I would try @ato's recommendation first. In addition you could look into https://uwsgi-docs.readthedocs.io/en/latest/Vars.html?highlight=scheme#uwsgi-scheme, which may be able to force HTTPS by setting the WSGI scheme to https. I see there's a check for the scheme value in the rewriterapp: https://github.com/webrecorder/pywb/blob/83b2113be2c2574ec120ba292006d706e3cc3d53/pywb/apps/rewriterapp.py#L820. I'm not sure if that would be used by the Vue app/service worker for fetching CDX however, so it seems that making sure outbound requests going through nginx/Apache are HTTPS might be the way to go.

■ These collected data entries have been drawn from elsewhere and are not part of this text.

(* ===== verification/Dhcp.v ===== *)
(** The DHCP server of the soft access point: [App/DhcpServer/dhcp_server.c].

    Its state is the static [DhcpServer] (an 8-entry client table), the static
    message buffer [DhcpMsg], and the number of pending tick timers.  A callback
    of the stack is one function of that state; the datagrams it sends are part of
    the result.  Addresses are kept as the code keeps them, as 32-bit words whose
    memory image is in network order.  What other code decides is an argument:
    whether [pbuf_alloc] succeeds, what [udp_new] returns, and what
    [APGetStationStatus] answers.  [ram] are the bytes that follow [DhcpMsg] in
    memory, which the option parser can reach. *)
From S2P Require Import Prelude Pbuf.

Definition DHCPS_ERR_SUCCESS : Z := 0.
Definition DHCPS_ERR_LINKDOWN : Z := -1.
Definition DHCPS_ERR_PARAM : Z := -2.
Definition DHCPS_ERR_MEM : Z := -3.
Definition DHCPS_ERR_NOT_BIND : Z := -4.
Definition DHCPS_ERR_NOT_FOUND : Z := -5.
Definition DHCPS_ERR_INACTIVE : Z := -6.
Definition DHCPS_HISTORY_CLIENT_NUM : nat := 8.
Definition DHCP_DEFAULT_LEASE_TIME : Z := 3600 * 24 * 365 * 10.
Definition DHCP_DEFFAULT_TIMEOUT : Z := 10.
Definition DHCP_MAGIC : Z := 0x63825363.
Definition DHCP_MSG_SIZE : nat := 548.
Definition DHCP_MSG_DISCOVER : Z := 1.
Definition DHCP_MSG_OFFER : Z := 2.
Definition DHCP_MSG_REQUEST : Z := 3.
Definition DHCP_MSG_DECLINE : Z := 4.
Definition DHCP_MSG_ACK : Z := 5.
Definition DHCP_MSG_NAK : Z := 6.
Definition DHCP_MSG_RELEASE : Z := 7.

(* @ App/DhcpServer/dhcp_server.h:67-73 DHCP_CLIENT_STATE *)
Inductive DHCP_CLIENT_STATE := STATE_IDLE | STATE_SELECT | STATE_REQUEST | STATE_BIND.
#[export] Instance DHCP_CLIENT_STATE_eq_dec : EqDecision DHCP_CLIENT_STATE.
Proof. solve_decision. Defined.

(* @ App/DhcpServer/dhcp_server.h:75-83 DHCP_CLIENT *)
Record DHCP_CLIENT := DhcpClient {
  cl_state : DHCP_CLIENT_STATE; cl_timeout : Z; cl_ip : Z; cl_mac : list Z; cl_lease : Z }.

(* @ App/DhcpServer/dhcp_server.h:85-98 DHCP_SERVER *)
Record DHCP_SERVER := DhcpServer {
  ds_enable : Z; ds_socket : Z; ds_server_ip : Z; ds_start_ip : Z; ds_mask : Z;
  ds_gateway : Z; ds_dns1 : Z; ds_dns2 : Z; ds_lease_time : Z; ds_clients : list DHCP_CLIENT }.

(** [dh_msg] is the content of the static [DhcpMsg]; [dh_ticks] counts the pending
    [_DhcpTickHandle] timeouts. *)
Record dhcp_state := DhcpState { dh_srv : DHCP_SERVER; dh_msg : list Z; dh_ticks : nat }.

Definition set_state (v : DHCP_CLIENT_STATE) (c : DHCP_CLIENT) : DHCP_CLIENT :=
  DhcpClient v (cl_timeout c) (cl_ip c) (cl_mac c) (cl_lease c).
Definition set_timeout (v : Z) (c : DHCP_CLIENT) : DHCP_CLIENT :=
  DhcpClient (cl_state c) v (cl_ip c) (cl_mac c) (cl_lease c).
Definition set_mac (v : list Z) (c : DHCP_CLIENT) : DHCP_CLIENT :=
  DhcpClient (cl_state c) (cl_timeout c) (cl_ip c) v (cl_lease c).
Definition set_lease (v : Z) (c : DHCP_CLIENT) : DHCP_CLIENT :=
  DhcpClient (cl_state c) (cl_timeout c) (cl_ip c) (cl_mac c) v.
Definition set_clients (v : list DHCP_CLIENT) (s : DHCP_SERVER) : DHCP_SERVER :=
  DhcpServer (ds_enable s) (ds_socket s) (ds_server_ip s) (ds_start_ip s) (ds_mask s)
    (ds_gateway s) (ds_dns1 s) (ds_dns2 s) (ds_lease_time s) v.

Definition zero_mac : list Z := replicate 6 0.
Definition is_idle (c : DHCP_CLIENT) : bool := bool_decide (cl_state c = STATE_IDLE).
(** [memcmp(a, b, 6) == 0] *)
Definition mac_eq (a b : list Z) : bool := bool_decide (take 6 a = take 6 b).

(** ** Tick *)

Section Station.
Context (APGetStationStatus : list Z → Z).

(** [pClient->Timeout && (--pClient->Timeout == 0)]: decremented when nonzero. *)
(* @ App/DhcpServer/dhcp_server.c:118-142 _DhcpTickHandle *)
Definition tick_client (c : DHCP_CLIENT) : DHCP_CLIENT :=
  match cl_state c with
  | STATE_REQUEST =>
    if cl_timeout c =? 0 then c else
    let c := set_timeout (cl_timeout c - 1) c in
    if cl_timeout c =? 0 then set_state STATE_IDLE (set_mac zero_mac c) else c
  | STATE_BIND =>
    let '(c, over) := if cl_lease c =? 0 then (c, false)
                      else (set_lease (cl_lease c - 1) c, cl_lease c - 1 =? 0) in
    if over then set_state STATE_IDLE c
    else if APGetStationStatus (cl_mac c) =? 0 then set_state STATE_IDLE c
    else c
  | _ => c
  end.
(** The timeout that called the handler has expired; it is re-armed at the end. *)
(* @ App/DhcpServer/dhcp_server.c:106-147 _DhcpTickHandle *)
Definition _DhcpTickHandle (s : dhcp_state) : dhcp_state :=
  let expired := (dh_ticks s - 1)%nat in
  if ds_enable (dh_srv s) =? 0 then DhcpState (dh_srv s) (dh_msg s) expired
  else DhcpState (set_clients (map tick_client (ds_clients (dh_srv s))) (dh_srv s))
         (dh_msg s) (S expired).
End Station.

(** ** Option parser *)

Record parse_result := ParseResult {
  pr_ret : Z; pr_type : Z; pr_reqip : Z; pr_server : Z }.

Definition set_type (v : Z) (r : parse_result) : parse_result :=
  ParseResult (Z.lor (pr_ret r) 1) v (pr_reqip r) (pr_server r).
Definition set_reqip (v : Z) (r : parse_result) : parse_result :=
  ParseResult (Z.lor (pr_ret r) 2) (pr_type r) v (pr_server r).
Definition set_server (v : Z) (r : parse_result) : parse_result :=
  ParseResult (Z.lor (pr_ret r) 4) (pr_type r) (pr_reqip r) v.

(** A 32-bit word copied out of memory with [NST_MOVE_MEM(.., p, 4)]. *)
Definition load32 (m : list Z) (p : nat) : option Z :=
  b0 ← m !! p; b1 ← m !! (p + 1)%nat; b2 ← m !! (p + 2)%nat; b3 ← m !! (p + 3)%nat;
  Some (of_le32 b0 b1 b2 b3).

(** [m] is [DhcpMsg] and what follows it; [p] the offset of [pDhcpOptions].  Each
    round advances [p] by at least one, so [309] rounds of fuel cover the 308
    option bytes. *)
(* @ App/DhcpServer/dhcp_server.c:160-199 _ParseDhcpOptions *)
Fixpoint parse_loop (fuel : nat) (m : list Z) (p : nat) (r : parse_result) : option parse_result :=
  match fuel with
  | O => None
  | S fuel =>
    b ← m !! p;
    if negb (b =? 255) && (p <? DHCP_MSG_SIZE)%nat then
      if b =? 0 then parse_loop fuel m (p + 1) r
      else
        len ← m !! (p + 1)%nat;
        r ← (if b =? 53 then t ← m !! (p + 2)%nat; Some (set_type t r)
             else if b =? 50 then v ← load32 m (p + 2); Some (set_reqip v r)
             else if b =? 54 then v ← load32 m (p + 2); Some (set_server v r)
             else Some r);
        parse_loop fuel m (p + 2 + Z.to_nat len) r
    else Some r
  end.
(* @ App/DhcpServer/dhcp_server.c:149-202 _ParseDhcpOptions *)
Definition _ParseDhcpOptions (msg ram : list Z) (r : parse_result) : option parse_result :=
  parse_loop 309 (msg ++ ram) 240 r.

(** ** Client table *)

(** The pointers of [_ClientTableLookup], as table indices. *)
Record lookup_ptrs := LookupPtrs {
  pFreeClient : option nat; pReqClient : option nat; pMyHistoryClient : option nat;
  pHistoryClient : option nat; pMyClient : option nat; IpUnavailable : bool }.

Definition first_match (old : option nat) (cond : bool) (i : nat) : option nat :=
  match old with None => if cond then Some i else None | _ => old end.

(* @ App/DhcpServer/dhcp_server.c:224-266 _ClientTableLookup *)
Definition lookup_step (MacAddr : list Z) (ReqIpAddr : Z) (acc : nat * lookup_ptrs)
    (c : DHCP_CLIENT) : nat * lookup_ptrs :=
  let '(i, p) := acc in
  (S i,
   if is_idle c then
     LookupPtrs
       (first_match (pFreeClient p) (mac_eq (cl_mac c) zero_mac) i)
       (first_match (pReqClient p) (cl_ip c =? ReqIpAddr) i)
       (first_match (pMyHistoryClient p) (mac_eq (cl_mac c) MacAddr) i)
       (first_match (pHistoryClient p) (negb (mac_eq (cl_mac c) zero_mac)) i)
       (pMyClient p) (IpUnavailable p)
   else
     LookupPtrs (pFreeClient p) (pReqClient p) (pMyHistoryClient p) (pHistoryClient p)
       (if mac_eq (cl_mac c) MacAddr then Some i else pMyClient p)
       (if mac_eq (cl_mac c) MacAddr then IpUnavailable p
        else if cl_ip c =? ReqIpAddr then true else IpUnavailable p)).
Definition lookup_ptrs0 : lookup_ptrs := LookupPtrs None None None None None false.
Definition table_scan (MacAddr : list Z) (ReqIpAddr : Z) (cs : list DHCP_CLIENT) : lookup_ptrs :=
  (foldl (lookup_step MacAddr ReqIpAddr) (0%nat, lookup_ptrs0) cs).2.

(** [if (p->State != BIND) memset(p->MacAddr, 0, 6); p->State = IDLE;] *)
(* @ App/DhcpServer/dhcp_server.c:402-406 _ClientTableLookup *)
Definition drop_client (c : DHCP_CLIENT) : DHCP_CLIENT :=
  set_state STATE_IDLE
    (if bool_decide (cl_state c = STATE_BIND) then c else set_mac zero_mac c).

(** The [switch] on the message type: the table after it and the entry chosen. *)
(* @ App/DhcpServer/dhcp_server.c:268-428 _ClientTableLookup *)
Definition table_choose (server_ip : Z) (p : lookup_ptrs) (MsgType ServerId : Z)
    (cs : list DHCP_CLIENT) : list DHCP_CLIENT * option nat :=
  let to_me := (ServerId =? 0) || (server_ip =? ServerId) in
  if MsgType =? DHCP_MSG_DISCOVER then
    match pMyClient p with
    | Some m =>
      let cs := alter (set_state STATE_IDLE) m cs in
      match pReqClient p with
      | Some r =>
        (alter (λ c, if bool_decide (cl_state c = STATE_BIND) then c else set_mac zero_mac c) m cs,
         Some r)
      | None => (cs, Some m)
      end
    | None =>
      (cs,
       match pReqClient p with
       | Some r => Some r
       | None =>
         match pMyHistoryClient p with
         | Some r => Some r
         | None => match pFreeClient p with Some r => Some r | None => pHistoryClient p end
         end
       end)
    end
  else if MsgType =? DHCP_MSG_REQUEST then
    match pMyClient p with
    | Some m =>
      if IpUnavailable p then (alter drop_client m cs, None)
      else
        match pReqClient p with
        | Some r => (alter drop_client m cs, if to_me then Some r else None)
        | None => (cs, if to_me then Some m else None)
        end
    | None =>
      (cs, if IpUnavailable p then None else if to_me then pReqClient p else None)
    end
  else if (MsgType =? DHCP_MSG_RELEASE) || (MsgType =? DHCP_MSG_DECLINE) then
    (match pMyClient p with Some m => alter drop_client m cs | None => cs end, None)
  else (cs, None).

(* @ App/DhcpServer/dhcp_server.c:204-437 _ClientTableLookup *)
Definition _ClientTableLookup (s : DHCP_SERVER) (MacAddr : list Z) (MsgType ReqIpAddr ServerId : Z)
    : DHCP_SERVER * option nat :=
  let p := table_scan MacAddr ReqIpAddr (ds_clients s) in
  let '(cs, ret) := table_choose (ds_server_ip s) p MsgType ServerId (ds_clients s) in
  match ret with
  | Some i => (set_clients (alter (set_mac MacAddr) i cs) s, Some i)
  | None => (set_clients cs s, None)
  end.

(** ** Replies *)

(* @ App/DhcpServer/dhcp_server.c:37-46 DHCP_SET_OPTION_SUBNET_MASK *)
Definition DHCP_SET_OPTION_SUBNET_MASK (mask : Z) : list Z := [1; 4] ++ le32 mask.
(* @ App/DhcpServer/dhcp_server.c:48-57 DHCP_SET_OPTION_GW *)
Definition DHCP_SET_OPTION_GW (gw : Z) : list Z := [3; 4] ++ le32 gw.
(* @ App/DhcpServer/dhcp_server.c:59-68 DHCP_SET_OPTION_DNS *)
Definition DHCP_SET_OPTION_DNS (dns : Z) : list Z := [6; 4] ++ le32 dns.
(* @ App/DhcpServer/dhcp_server.c:70-79 DHCP_SET_OPTION_SERVER_ID *)
Definition DHCP_SET_OPTION_SERVER_ID (ip : Z) : list Z := [54; 4] ++ le32 ip.
(* @ App/DhcpServer/dhcp_server.c:81-87 DHCP_SET_OPTION_MSG_TYPE *)
Definition DHCP_SET_OPTION_MSG_TYPE (type : Z) : list Z := [53; 1; u8 type].
(* @ App/DhcpServer/dhcp_server.c:89-98 DHCP_SET_OPTION_LEASE_TIME *)
Definition DHCP_SET_OPTION_LEASE_TIME (time : Z) : list Z := [51; 4] ++ le32 (htonl time).
(* @ App/DhcpServer/dhcp_server.c:100-104 DHCP_SET_OPTION_END *)
Definition DHCP_SET_OPTION_END : list Z := [255].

On other note: static_prefix expects only the name of the directory for static files following the HTTP(S) scheme and host, to be able to e.g. rename the static directory to something else. So that's why the value set there is added after the host - e.g. http://hostname.domain.tld/https://hostname.domain.tld//static/vue/vueui.js if trying to set it to a full https URL.

ptrourke commented 12 months ago

Thanks, @tw4l . The documentation seems to suggest that it will take a full URL prefix, but that's probably just me reading into it. I think I had some confusion over which methods would be used by the Vue app/service worker and which would not!

I'm going to try @ato 's suggestions, which honestly would be easier for our deployment scripts, too. I hadn't seen X-Forwarded-Proto before, I'm afraid. If that works, I'll probably put in a pull request with slight documentation suggestions for the next time someone with my scenario runs into a misunderstanding. Can we leave this open while I test it?

tw4l commented 12 months ago

Absolutely, and any documentation clarifications or additions are welcome, thanks!

ikreymer commented 12 months ago

I don't think it should be necessary to set static_prefix as long as the Host and X-Forwarded-Proto request headers are set by the proxy to appropriate values for generating the correct frontend URLs.

For Apache that probably looks like this (untested):

ProxyPreserveHost on
RequestHeader set X-Forwarded-Proto "https"

Another option might be to set

SetEnv UWSGI_SCHEME https

for the proxy.

I noticed our Sample Apache Config doesn't involve setting this variable this while the nginx one does - though it may not be needed if using the uwsgi module. I can't quite tell if its being used or if just using a regular proxy? Perhaps in the latter case, it should be set, also per: https://uwsgi-docs.readthedocs.io/en/latest/Vars.html#uwsgi-protocol-magic-variables

If that works, we can definitely update this in the docs. We have tested a lot more with nginx than apache, so any improvements here would be welcome!

ptrourke commented 12 months ago

@ato 's suggestion worked perfectly.

tw4l commented 12 months ago

@ptrourke Glad to hear it! Are we okay to close this issue then?

ptrourke commented 12 months ago

Sure, I'll still submit a pull request later, but this issue is resolved.